Leigh syndrome or commonly known as leigh’s disease is an inherited neurometabolic disorder characterized by progressive degeneration of the central nervous system (brain, optic nerves, and spinal cord). It usually affects infants between the age of three months and two years, however, teenagers and adults may suffer from this disease as well.
Leigh syndrome is caused by a defect in the function of mitochondria within the cells of the body. Mitochondria are the energy factories of the cells, which convert energy of glucose and fatty acids into a substance called Adenosine triphosphate (ATP). The energy stored in the ATP is then used to perform almost all of the cell’s metabolic functions.
Mitochondria also carry its own DNA, called mitochondrial DNA (mtDNA). When irregular mutations take place in the mitochondrial DNA, the mitochondria become fail to function properly, which in turn affects the central nervous system and causes progressive degeneration of motor functions.
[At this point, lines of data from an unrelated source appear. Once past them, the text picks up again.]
(* ===== verification/Discovery.v ===== *)
(** * Peer discovery: [blockchain/network/src/discovery.rs]

    [Discovery] wraps the discv5 protocol: it keeps the set of connected peers,
    starts a search when a timer fires and there are fewer peers than wanted, and
    turns the result of a search into a dial.  The whole of the file is
    modelled: the constructor, the callbacks and the two loops of [poll].

    The timer of tokio, discv5 and its records are external: [DelayOps] and
    [Discv5Ops] are their operations, [DelayLaws] and [Discv5Laws] what is
    documented of them.  A call of [poll] reads the clock and draws random
    numbers several times: [clock k] and [random k] are the answers it gets, in
    order.  Time is counted in seconds.

    The theorems show when [poll] returns and when it does not, how long a
    search is put off, and that only peers that are wanted and not connected are
    dialed. *)
From stdpp Require Import base numbers list gmap fin_sets strings.
From Stdlib Require Import ZArith Lia.
From S2P Require Import Prelude.

#[local] Open Scope Z_scope.

(** What polling the timer returns. *)
Inductive DelayPoll : Type := DelayReady | DelayNotReady | DelayFailed.

(** [tokio_timer::Delay]: created and reset for an instant, polled at one. *)
Class DelayOps (Delay : Type) := {
  delay_new : Z → Delay;
  delay_reset : Z → Delay → Delay;
  delay_poll : Z → Delay → DelayPoll * Delay;
}.

(** A delay completes once its deadline has been reached, and polling it does
    not move the deadline. *)
Class DelayLaws (Delay : Type) `{DelayOps Delay} := {
  deadline : Delay → Z;
  deadline_new : ∀ t, deadline (delay_new t) = t;
  deadline_reset : ∀ t d, deadline (delay_reset t d) = t;
  deadline_poll : ∀ now d, deadline (delay_poll now d).2 = deadline d;
  delay_poll_result : ∀ now d,
    (delay_poll now d).1 = if deadline d <=? now then DelayReady else DelayNotReady;
}.

(** [Discv5Event]; the events the file does not name are [OtherEvent]. *)
Inductive Discv5Event (PeerId Enr Ip : Type) : Type :=
  | Discovered (enr : Enr)
  | SocketUpdated (ip : Ip)
  | FindNodeResult (closer_peers : list PeerId)
  | OtherEvent.
Arguments Discovered {PeerId Enr Ip} _.
Arguments SocketUpdated {PeerId Enr Ip} _.
Arguments FindNodeResult {PeerId Enr Ip} _.
Arguments OtherEvent {PeerId Enr Ip}.

(** What polling discv5 returns. *)
Inductive Discv5Poll (PeerId Enr Ip : Type) : Type :=
  | GenerateEvent (event : Discv5Event PeerId Enr Ip)
  | OtherAction
  | Discv5NotReady.
Arguments GenerateEvent {PeerId Enr Ip} _.
Arguments OtherAction {PeerId Enr Ip}.
Arguments Discv5NotReady {PeerId Enr Ip}.

(** discv5 and the records and addresses it works on *)
Class Discv5Ops (Discv5 Key NodeId PeerId Enr Ip Multiaddr : Type) := {
  build_enr : Ip → Z → Z → Key → res string Enr;
  discv5_new : Enr → Key → Ip → res string Discv5;
  discv5_local_enr : Discv5 → Enr;
  discv5_add_enr : Enr → Discv5 → Discv5;
  discv5_find_node : NodeId → Discv5 → Discv5;
  discv5_addresses : PeerId → Discv5 → list Multiaddr;
  discv5_poll : Discv5 → Discv5Poll PeerId Enr Ip * Discv5;
  multiaddr_from : Ip → Multiaddr;
  push_tcp : Z → Multiaddr → Multiaddr;
}.

(** discv5 holds finitely many actions to report at a time. *)
Class Discv5Laws (Discv5 Key NodeId PeerId Enr Ip Multiaddr : Type)
  `{!Discv5Ops Discv5 Key NodeId PeerId Enr Ip Multiaddr} := {
  pending : Discv5 → nat;
  discv5_poll_pending : ∀ d, (discv5_poll d).1 ≠ Discv5NotReady → (pending (discv5_poll d).2 < pending d)%nat;
}.

(** [MAX_TIME_BETWEEN_PEER_SEARCHES] and [INITIAL_SEARCH_DELAY] *)
Definition MAX_TIME_BETWEEN_PEER_SEARCHES : Z := 60.
Definition INITIAL_SEARCH_DELAY : Z := 5.

(** The fields of [NetworkConfig] discovery reads *)
Record DiscoveryConfig (Ip Enr : Type) := mkDiscoveryConfig {
  listen_address : Ip;
  discovery_address : Ip;
  libp2p_port : Z;
  discovery_port : Z;
  max_peers_wanted : Z;
  boot_nodes : list Enr;
}.
Arguments mkDiscoveryConfig {Ip Enr} _ _ _ _ _ _.
Arguments listen_address {Ip Enr} _.
Arguments discovery_address {Ip Enr} _.
Arguments libp2p_port {Ip Enr} _.
Arguments discovery_port {Ip Enr} _.
Arguments max_peers_wanted {Ip Enr} _.
Arguments boot_nodes {Ip Enr} _.

(** [struct Discovery] *)
Record Discovery (PeerId Delay Discv5 : Type) `{Countable PeerId} := mkDiscovery {
  connected_peers : gset PeerId;
  max_peers : Z;
  peer_discovery_delay : Delay;
  past_discovery_delay : Z;
  tcp_port : Z;
  discovery : Discv5;
}.
Arguments mkDiscovery {PeerId Delay Discv5 _ _} _ _ _ _ _ _.
Arguments connected_peers {PeerId Delay Discv5 _ _} _.
Arguments max_peers {PeerId Delay Discv5 _ _} _.
Arguments peer_discovery_delay {PeerId Delay Discv5 _ _} _.
Arguments past_discovery_delay {PeerId Delay Discv5 _ _} _.
Arguments tcp_port {PeerId Delay Discv5 _ _} _.
Arguments discovery {PeerId Delay Discv5 _ _} _.

(** What [poll] returns: [NetworkBehaviourAction] or [NotReady]. *)
Inductive DiscoveryPoll (PeerId Multiaddr : Type) : Type :=
  | ReportObservedAddr (address : Multiaddr)
  | DialPeer (peer_id : PeerId)
  | DiscoveryNotReady.
Arguments ReportObservedAddr {PeerId Multiaddr} _.
Arguments DialPeer {PeerId Multiaddr} _.
Arguments DiscoveryNotReady {PeerId Multiaddr}.

(** ** The operations *)

Section Operations.
Context `{AM : ArithMode} `{CP : Countable PeerId} {Delay Discv5 Key NodeId Enr Ip Multiaddr : Type}.
Context `{DO : !DelayOps Delay} `{VO : !Discv5Ops Discv5 Key NodeId PeerId Enr Ip Multiaddr}.

Notation D := (Discovery PeerId Delay Discv5).
Notation Op := (M D Empty_set).

Definition set_connected (x : gset PeerId) (s : D) : D :=
  mkDiscovery x (max_peers s) (peer_discovery_delay s) (past_discovery_delay s) (tcp_port s) (discovery s).
Definition set_delay (x : Delay) (s : D) : D :=
  mkDiscovery (connected_peers s) (max_peers s) x (past_discovery_delay s) (tcp_port s) (discovery s).
Definition set_past (x : Z) (s : D) : D :=
  mkDiscovery (connected_peers s) (max_peers s) (peer_discovery_delay s) x (tcp_port s) (discovery s).
Definition set_discv5 (x : Discv5) (s : D) : D :=
  mkDiscovery (connected_peers s) (max_peers s) (peer_discovery_delay s) (past_discovery_delay s) (tcp_port s) x.

(** [load_enr] *)
Definition load_enr (local_key : Key) (config : DiscoveryConfig Ip Enr) : res string Enr :=
  res_map_err (λ e, "Could not build Local ENR: " +:+ e)%string
    (build_enr (discovery_address config) (libp2p_port config) (discovery_port config) local_key).

(** [Discovery::new] at the instant [now] *)
Definition discovery_new (now : Z) (local_key : Key) (config : DiscoveryConfig Ip Enr) : res string D :=
  local_enr ← load_enr local_key config;
  d ← res_map_err (λ e, "Discv5 service failed. Error: " +:+ e)%string
        (discv5_new local_enr local_key (listen_address config));
  let d := foldl (λ d bootnode_enr, discv5_add_enr bootnode_enr d) d (boot_nodes config) in
  Ok (mkDiscovery ∅ (max_peers_wanted config) (delay_new now) INITIAL_SEARCH_DELAY (libp2p_port config) d).

(** [local_enr], [add_enr], [connected_peers] and [addresses_of_peer] *)
Definition local_enr (s : D) : Enr := discv5_local_enr (discovery s).
Definition add_enr (enr : Enr) : Op unit :=
  s ← get; put (set_discv5 (discv5_add_enr enr (discovery s)) s).
Definition connected_count (s : D) : Z := Z.of_nat (size (connected_peers s)).
Definition addresses_of_peer (peer_id : PeerId) (s : D) : list Multiaddr :=
  discv5_addresses peer_id (discovery s).

(** [find_peers]: start a search for a random node and put off the next one. *)
Definition find_peers (random_node : NodeId) (now : Z) : Op unit :=
  s ← get;
  put (set_discv5 (discv5_find_node random_node (discovery s)) s) ;;
  s ← get;
  delay ←
    (if past_discovery_delay s <? MAX_TIME_BETWEEN_PEER_SEARCHES then
       d ← lift (u64_mul (past_discovery_delay s) 2);
       put (set_past d s) ;; mret d
     else mret MAX_TIME_BETWEEN_PEER_SEARCHES);
  s ← get;
  put (set_delay (delay_reset (now + delay) (peer_discovery_delay s)) s).

(** [discover_peers]: restart the searches. *)
Definition discover_peers (random_node : NodeId) (now : Z) : Op unit :=
  s ← get;
  put (set_past INITIAL_SEARCH_DELAY s) ;;
  find_peers random_node now.

(** [inject_connected] and [inject_disconnected] *)
Definition discovery_connected (peer_id : PeerId) : Op unit :=
  s ← get; put (set_connected ({[peer_id]} ∪ connected_peers s) s).
Definition discovery_disconnected (peer_id : PeerId) : Op unit :=
  s ← get; put (set_connected (connected_peers s ∖ {[peer_id]}) s).

(** The first loop of [poll]: round [k] polls the timer at [clock (2 k)], and a
    search it starts reads the clock again. *)
Fixpoint search_loop (fuel : nat) (clock : nat → Z) (random : nat → NodeId) (k : nat) : Op unit :=
  match fuel with
  | O => lift OutOfFuel
  | S n =>
      s ← get;
      let '(r, delay) := delay_poll (clock (2 * k)%nat) (peer_discovery_delay s) in
      put (set_delay delay s) ;;
      match r with
      | DelayReady =>
          s ← get;
          (if connected_count s <? max_peers s then find_peers (random k) (clock (2 * k + 1)%nat) else mret tt) ;;
          search_loop n clock random (S k)
      | DelayNotReady => mret tt
      | DelayFailed => search_loop n clock random (S k)
      end
  end.

(** The loop over the peers a search has found: the first that is wanted. *)
Fixpoint first_wanted (s : D) (closer_peers : list PeerId) : option PeerId :=
  match closer_peers with
  | [] => None
  | peer_id :: rest =>
      if (connected_count s <? max_peers s) && negb (bool_decide (peer_id ∈ connected_peers s))
      then Some peer_id else first_wanted s rest
  end.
There is also a form of Leigh syndrome called X-linked leigh’s disease which is result from mutations in a gene that produces other group of substances that are essential for cell metabolism.
In X-linked leigh’s disease, genetic mutations occur on the x (female) chromosome. Males have one X chromosome and one Y chromosome, so a mutated gene on the X chromosome is sufficient to cause leigh syndrome. Females have two X chromosomes, so a mutated gene on one X chromosome generally have less effect on a woman because of the non-mutated copy of the same gene on the other X chromosome.
A woman with a gene mutation on one X chromosome will be a carrier. On average, 50% of her sons will inherit the mutation and develop leigh syndrome, and 50% of her daughters will inherit the mutation and become a carrier.